Task material

Lemma indices_alter (f : TileData -> TileData) (i : nat) (ts : list (option TileData)) :
  (forall t, index (f t) = index t) -> indices (alter (fmap f) i ts) = indices ts.
Proof.
  intros Hf. unfold indices. apply list_eq. intros k.
  rewrite !list_lookup_fmap. destruct (Nat.eq_dec i k) as [<- | Hne].
  - rewrite list_lookup_alter_eq. destruct (ts !! i) as [[t |] |]; cbn; [| reflexivity ..].
    rewrite Hf. reflexivity.
  - rewrite list_lookup_alter_ne by assumption. reflexivity.
Qed.

Lemma keeps_update_tile (i : nat) (f : TileData -> TileData) :
  (forall t, index (f t) = index t) -> keeps (update_tile i f).
Proof.
  intros Hf. unfold update_tile. apply keeps_bind; [apply keeps_tile_at |].
  intros _ st. unfold modify. cbn [snd]. unfold same_frame. cbn.
  rewrite indices_alter by exact Hf. tauto.
Qed.

Ltac keeps_step :=
  lazymatch goal with
  | |- keeps (ret _) => apply keeps_ret
  | |- keeps (throw _) => apply keeps_throw
  | |- keeps (gets _) => apply keeps_gets
  | |- keeps (tile_at _) => apply keeps_tile_at
  | |- keeps (with_rnd _) => apply keeps_with_rnd
  | |- keeps (update_tile _ _) => apply keeps_update_tile; intros []; reflexivity
  | |- keeps (bind _ _) => apply keeps_bind; [| intros ?]
  | |- keeps (try_catch _ _) => apply keeps_try_catch; [| intros ?]
  | |- keeps (match ?x with _ => _ end) => destruct x
  | |- keeps (if ?b then _ else _) => destruct b
  | |- keeps (let _ := _ in _) => cbv zeta
  end.

Lemma keeps_neighborAvailableTiles (n : option nat) (sd : Rule -> list string) :
  keeps (neighborAvailableTiles n sd).
Proof. unfold neighborAvailableTiles. repeat keeps_step. Qed.

Lemma keeps_getEntropy (i : nat) : keeps (_getEntropy i).
Proof.
  unfold _getEntropy.
  repeat first [apply keeps_neighborAvailableTiles | keeps_step].
Qed.

Lemma keeps_neighborEntropy (n : option nat) (d : Direction) : keeps (neighborEntropy n d).
Proof. unfold neighborEntropy. repeat first [apply keeps_getEntropy | keeps_step]. Qed.
(** Masking on, with the default margin and transition size; and the
    parameters of the 100 x 100 scenario. *)
Definition maskedOptions : Options :=
  {| scaleFactor := 0.2; fisheyeMasking := true;
     fisheyeMaskingMargin := 0.05; transitionSize := 10 |}.

Definition scenarioOptions : Options :=
  {| scaleFactor := 0.2; fisheyeMasking := true;
     fisheyeMaskingMargin := 0; transitionSize := 10 |}.

(** ** Vocabulary of the further statements *)

(** The image of a view can be read. *)
Definition readable (readImage : string -> option (Image RGBfColor)) (view : View) : Prop :=
  is_Some (readImage (getImagePath view)).

(** The dataset without the views that lack a pose or an intrinsic. *)
Definition onlyValidViews (sfmData : SfMData) : SfMData :=
  {| getViews := getValidViews sfmData;
     isPoseAndIntrinsicDefined := isPoseAndIntrinsicDefined sfmData;
     getPose := getPose sfmData;
     getIntrinsic := getIntrinsic sfmData |}.

(** Sum of the values of one channel over the samples. *)
Definition sumC (channel : RGBfColor -> R) (samples : list Sample) : R :=
  foldr (fun s acc => channel s.1 + acc) 0 samples.

(** An intrinsic that sends every ray to the pixel (128, 0), one column
    past the last column of a 128 x 128 image. *)
Definition toEdge : IntrinsicBase := {| project := fun _ _ _ => (128, 0) |}.

(** Masking off, and a scale factor that makes the panorama of
    [oneViewScene] one pixel. *)
Definition plainOptions : Options :=
  {| scaleFactor := 1 / 128; fisheyeMasking := false;
     fisheyeMaskingMargin := 0.05; transitionSize := 10 |}.

(** ** Binary floating-point arithmetic

    Where a statement depends on rounding, overflow or NaN, the [float] and
    [double] values of the program are values of IEEE 754 binary32 and
    binary64, with the operations of round to nearest even. *)

(** Zero or a finite number, of either sign. *)
Definition is_finite (x : spec_float) : bool :=
  match x with
  | S754_zero _ | S754_finite _ _ _ => true
  | _ => false
  end.
(** * Capital-works portal: form validation, derived fields, request forwarding

    A shallow embedding of the TypeScript front end
    ([web/src/app/user/new-task], [web/src/components/TaskEditModal.tsx],
    [web/src/lib/api.ts]) and of the reporting contract of the back end.

    JavaScript values are modelled as the language defines them:
    - a string is a sequence of UTF-16 code units ([jsstring]);
    - a Number is an IEEE 754 binary64 value ([spec_float] at precision 53
      and maximal exponent 1024, rounding to nearest, ties to even);
    - an object used as a dictionary is a finite map from keys to values. *)

From Stdlib Require Import ZArith NArith QArith List String Ascii Bool Lia.
From Stdlib Require Import DecimalString.
From Stdlib Require Import Floats.SpecFloat.
From stdpp Require Import base option list gmap strings.

Local Open Scope Z_scope.
Set Warnings "-register-all".


(** ** JavaScript strings *)

Module JsString.

(** A code unit is a number below 65536; the model does not depend on the
    bound. *)
Definition code_unit := N.
Definition jsstring := list code_unit.

Definition of_ascii (a : ascii) : code_unit := N_of_ascii a.

(** The JavaScript string whose code units are the bytes of an ASCII
    literal. *)
Definition js (s : string) : jsstring :=
  List.map of_ascii (list_ascii_of_string s).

What the task requires
Copy every single line of the material above that holds "Stdlib".

Result of the task
From Stdlib Require Import ZArith NArith QArith List String Ascii Bool Lia.
From Stdlib Require Import DecimalString.
From Stdlib Require Import Floats.SpecFloat.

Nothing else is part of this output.